Looking at an X Ale brewed in March 1867, there were four stages to the process: an initial mash, an underlet, a sparge and a second mash. The rakes were essential for the underlet phase, when more water was added to the mash from below. The rakes were used to distribute this extra water through the mash.

The bit about receiving hot water in the copper sounds like bollocks. At this period they didn't water down the wort before boiling. That only became necessary after WW I when gravities had dropped considerably. In the 19th century the problem was getting worts strong enough, one of the other reasons later worts were boiled for very long periods.

The fermenting cases I guess are the squares. And the casks it was drawn into most likely pontoes, which were used to cleanse the beer of yeast. By the 1860's not much of the Porter would have still been vatted. The practice fizzled out in the 1860's and 1870's and by the end of the latter decade London brewers had ripped out most of their large vats.
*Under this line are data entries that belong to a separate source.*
(** When the first attempt is answered 2xx with a dict, [fetch_klines] and
    [fetch_funding_rate_history] (called with valid arguments) look at its
    ["retCode"].  If it is not zero they raise
    [Exception("Bybit API error: " + retMsg)], the vendor's own text when
    ["retMsg"] is a string; this is neither an [httpx.HTTPError] nor
    tenacity's [RetryError], and exactly one request was issued.  If it is
    zero they go on to parse ["result"]["list"]. *)
Lemma vendor_error_where_checked symbol interval market st et limit tz
    fsymbol fstart fend flimit (s : Net.State) (response : list (string * JSON)) :
  (forall req, attempt http req s 0 = Ok (JObj response)) ->
  interval ∈ valid_intervals ->
  1 <= limit <= 1000 ->
  market = "spot" \/ market = "futures" ->
  1 <= flimit <= 200 ->
  (fstart = None \/ fend <> None) ->
  let klines := fetch_klines http float_repr symbol interval market st et limit tz s in
  let funding := fetch_funding_rate_history http float_repr fsymbol fstart fend flimit "futures" s in
  let err := Exception_ ("Bybit API error: " +:+ py_str float_repr (retMsg_of response)) in
  (py_eq_zero (retCode_of response) = false ->
     fst klines = Raise err
     /\ fst funding = Raise err
     /\ is_HTTPError err = false
     /\ (forall e, err <> RetryError e)
     /\ (forall text, assoc_get "retMsg" response = Some (JStr text) ->
                     err = Exception_ ("Bybit API error: " +:+ text))
     /\ (exists url, requests (snd klines) = requests s ++ [GET url])
     /\ (exists url, requests (snd funding) = requests s ++ [GET url]))
  /\ (py_eq_zero (retCode_of response) = true ->
      fst klines = rbind (result_list (JObj response)) parse_klines
      /\ fst funding = rbind (result_list (JObj response)) parse_funding_rates).
Proof.
  intros Hresp Hi Hl Hm Hfl Hse klines funding err.
  destruct (fetch_klines_answered symbol interval market st et limit tz s response)
    as [kurl Hk]; try done.
  destruct (fetch_funding_answered fsymbol fstart fend flimit s response)
    as [furl Hf]; try done.
  subst klines funding. rewrite Hk, Hf. cbn [fst snd requests].
  rewrite check_retCode_spec. split; intros Hcode; rewrite Hcode; cbn [rbind].
  - repeat split; try done; eauto.
    intros text Ht. unfold err, retMsg_of. by rewrite Ht.
  - done.
Qed.
Lemma keeps_foreign_balances_own_number uid l account x t :
  NoDup (map acc_account_number l) ->
  In account l -> acc_user_id account = uid ->
  keeps_foreign_balances uid l
    (update_where
       (fun a => String.eqb (acc_account_number a) (acc_account_number account)) x t l).
Proof.
  intros Hnd Ia Oa. unfold update_where.
  apply keeps_foreign_balances_rowwise. intros a Ha.
  destruct (String.eqb (acc_account_number a) (acc_account_number account)) eqn:E; simpl.
  - assert (Eq : a = account).
    { apply (unique_by_key acc_account_number _ a account Hnd Ha Ia).
      apply String.eqb_eq. exact E. }
    subst a. repeat split. intros H. contradiction.
  - repeat split. lia.
Qed.
(** * Multiparent MFEA-II over SL-GEP programs: the driver, the primitive set
      and the environments

    A shallow embedding of [src/slgep_lib/function_set.py], of
    [src/gym_evaluate/mfeaii_mgp.py] and of the two double-pole environments
    of [src/mtsoo/custom_gym/custom_gym/envs], with the properties of the
    engine and of the environments stated and proved over it.

    - [FunctionSet] embeds the guarded primitives.  Values are IEEE binary64
      numbers in the executable specification [spec_float] of the Standard
      Library, so that the NaN value and the operations on it are the real
      ones.
    - [Mfeaii] embeds the generational driver.  The population class
      [Slgep_pop] is not part of the sources at hand, so its methods are the
      fields of an interface record; the driver itself is embedded statement
      by statement in a state-and-exception monad.
    - [Gym], [doublepole_710_v1] and [doublepole_710] embed the environments
      over Python's numbers taken as an interface; the arrays that the
      integrator writes in place live in a store. *)

From Stdlib Require Import ZArith List String Bool Lia.
From Stdlib Require Import DecimalString DecimalNat.
From Stdlib Require QArith.
From Stdlib Require Import Floats.SpecFloat.
From Stdlib Require Import Reals Lra.
From stdpp Require Import base list.
(** * AFQ-Insight: the transform module

    A shallow embedding of [afqinsight/transform.py] and the properties
    of its feature-matrix builder, its label-set group algebra and its
    coefficient unfolding.

    Conventions of the embedding.
    - A float is a [cell]: [Some q] for a number (an exact rational) and
      [None] for NaN.  The arithmetic of the embedding is exact: the
      statements do not depend on how the doubles round, and those that
      need every intermediate result to be a finite double assume values
      of moderate magnitude ([moderate]).
    - A raised Python exception is a [Raise e] result.
    - A numpy array is an [ndarray]: a vector, a row-major matrix that
      carries its column count (so that a matrix without rows still has
      a shape), a scalar, or a tensor of rank three or more kept as its
      shape and its flat row-major data.
    - An array of Python sets is a list of [gset atom]; an [atom] is a
      hashable label, a string or an integer. *)

From Stdlib Require Import PrimFloat QArith Qabs.
From stdpp Require Import base gmap strings list pretty sorting.

Local Open Scope string_scope.
Local Open Scope list_scope.
Local Open Scope nat_scope.

(** ** Exceptions *)

Inductive exn := ValueError | IndexError | KeyError.

Inductive result (A : Type) :=
| Ok (a : A)
| Raise (e : exn).
Arguments Ok {A} a.
Arguments Raise {A} e.

#[global] Instance result_ret : MRet result := fun A a => Ok a.
#[global] Instance result_bind : MBind result := fun A B f r =>
  match r with
  | Ok a => f a
  | Raise e => Raise e
  end.

(** ** Labels and label sets *)

Inductive atom :=
| LStr (s : string)
| LInt (z : Z).

#[global] Instance atom_eq_dec : EqDecision atom.
Proof. solve_decision. Defined.

Definition atom_to_sum (a : atom) : string + Z :=
  match a with LStr s => inl s | LInt z => inr z end.
Definition atom_of_sum (x : string + Z) : atom :=
  match x with inl s => LStr s | inr z => LInt z end.

#[global] Instance atom_countable : Countable atom.
Proof.
  apply (inj_countable' atom_to_sum atom_of_sum).
  intros []; reflexivity.
Defined.

(** ** Arrays *)

Inductive ndarray (A : Type) :=
| Scalar (a : A)
| Vec (v : list A)
| Mat (ncols : nat) (rows : list (list A))
| Tensor (shape : list nat) (data : list A).
Arguments Scalar {A} a.
Arguments Vec {A} v.
Arguments Mat {A} ncols rows.
Arguments Tensor {A} shape data.

(** [len(x.shape)] *)
Definition ndim {A} (x : ndarray A) : nat :=
  match x with
  | Scalar _ => 0
  | Vec _ => 1
  | Mat _ _ => 2
  | Tensor shape _ => length shape
  end.

(** The number of entries of an array of the given shape. *)
Definition product (shape : list nat) : nat := fold_right Nat.mul 1 shape.

(** A matrix is rectangular: every row has [ncols] entries; a tensor has
    three dimensions at least and as many entries as its shape says. *)
Definition ndarray_wf {A} (x : ndarray A) : Prop :=
  match x with
  | Mat n rows => Forall (fun r => length r = n) rows
  | Tensor shape data => 3 <= length shape /\ length data = product shape
  | _ => True
  end.

(** The number of columns of a matrix, of entries of a vector. *)
Definition width {A} (x : ndarray A) : option nat :=
  match x with
  | Vec v => Some (length v)
  | Mat n _ => Some n
  | _ => None
  end.

(** Boolean-mask indexing along one axis, for a mask as long as the axis. *)
Fixpoint compress {A} (mask : list bool) (l : list A) : list A :=
  match mask, l with
  | b :: mask', a :: l' =>
      if b then a :: compress mask' l' else compress mask' l'
  | _, _ => []
  end.

(** [np.where(mask)[0]]: the positions at which the mask holds. *)
Fixpoint where_from (i : nat) (mask : list bool) : list nat :=
  match mask with
  | [] => []
  | b :: mask' => if b then i :: where_from (S i) mask' else where_from (S i) mask'
  end.
Definition np_where (mask : list bool) : list nat := where_from 0 mask.

(** Integer (fancy) indexing of one axis by in-range positions. *)
Definition take {A} (idx : list nat) (l : list A) : list A :=
  omap (fun i => l !! i) idx.

(** [x[mask]] on a vector: the mask must be as long as the vector. *)
Definition getitem_mask {A} (v : list A) (mask : list bool) : result (ndarray A) :=
  if length mask =? length v then Ok (Vec (compress mask v))
  else Raise IndexError.

(** [x[:, mask]] on a matrix: the mask must be as long as a row. *)
Definition getitem_cols_mask {A} (ncols : nat) (rows : list (list A))
    (mask : list bool) : result (ndarray A) :=
  if length mask =? ncols
  then Ok (Mat (length (np_where mask)) (map (compress mask) rows))
  else Raise IndexError.

(** [x[:, idx]] and [x[idx]] with integer positions, used to name the
    columns an operation keeps. *)
Definition take_columns {A} (idx : list nat) (x : ndarray A) : ndarray A :=
  match x with
  | Mat _ rows => Mat (length idx) (map (take idx) rows)
  | Vec v => Vec (take idx v)
  | other => other
  end.

(** ** Group selection by label sets *)

(** A column matches a label when its label set is a superset of the
    set of the label's components: [set(label) <= s]. *)
Definition matches (label : list atom) (s : gset atom) : Prop :=
  list_to_set (C := gset atom) label ⊆ s.

#[global] Instance matches_dec label s : Decision (matches label s).
Proof. unfold matches. apply _. Defined.

(** [set(label) <= label_sets], elementwise over the array of sets. *)
Definition issubset (label : list atom) (label_sets : list (gset atom)) : list bool :=
  map (fun s => bool_decide (matches label s)) label_sets.

Definition logical_not (m : list bool) : list bool := map negb m.
Definition logical_or (m1 m2 : list bool) : list bool := zip_with orb m1 m2.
Only the stronger Stouts continued to be vatted.

"The surface of one of the fermenting cases nearly filled is a strange sight: the yeast rises in rock-like masses, which yield to the least wind, and the gas hovers in pungent mistiness over the ocean of beer. The largest vat which contains about 3500 barrels of porter, which, at the retail price, would yield 9000l. The "Great Tun of Heidelberg" would hold but half this quantity.

Nearly every portion of the heavy toil is accomplished by the steam-engine. The malt is conveyed from one building to another, even across the street, by machinery and again to the crushing rollers and mash vat. The cold and hot water, the wort and beer, are pumped in various directions, almost to the exclusion of human exertion. With so much machinery and order, few men comparatively are required for the enormous brewing of 3000 bushels of malt a day. The stables are a pattern of order. The mane of each horse is painted upon a board over the rack of each stall. The horses are mostly from Flanders, are about 200 in number, and cost from 70l. to 80l. each."
"Curiosities of London" by John Timbs, 1867, page 61.
3,500 barrels is indeed effing huge.Though I'm not sure the author has got the value of the beer in that vat correct. Porter retailed for 2d a pint, or 48 shillings a barrel. I make that £8,400.

3,000 bushels a day sounds about right. Barclay's big sellers - Porter and X Ale - both took about two bushels of malt to brew a barrel. So that equates to around 1,500 barrels a day, which was around the real output of the brewery.

Horses, especially the big, heavy horses used to pull drays weren't cheap. 70 or 80 quid is the equivalent of a couple of years' wages for a labourer.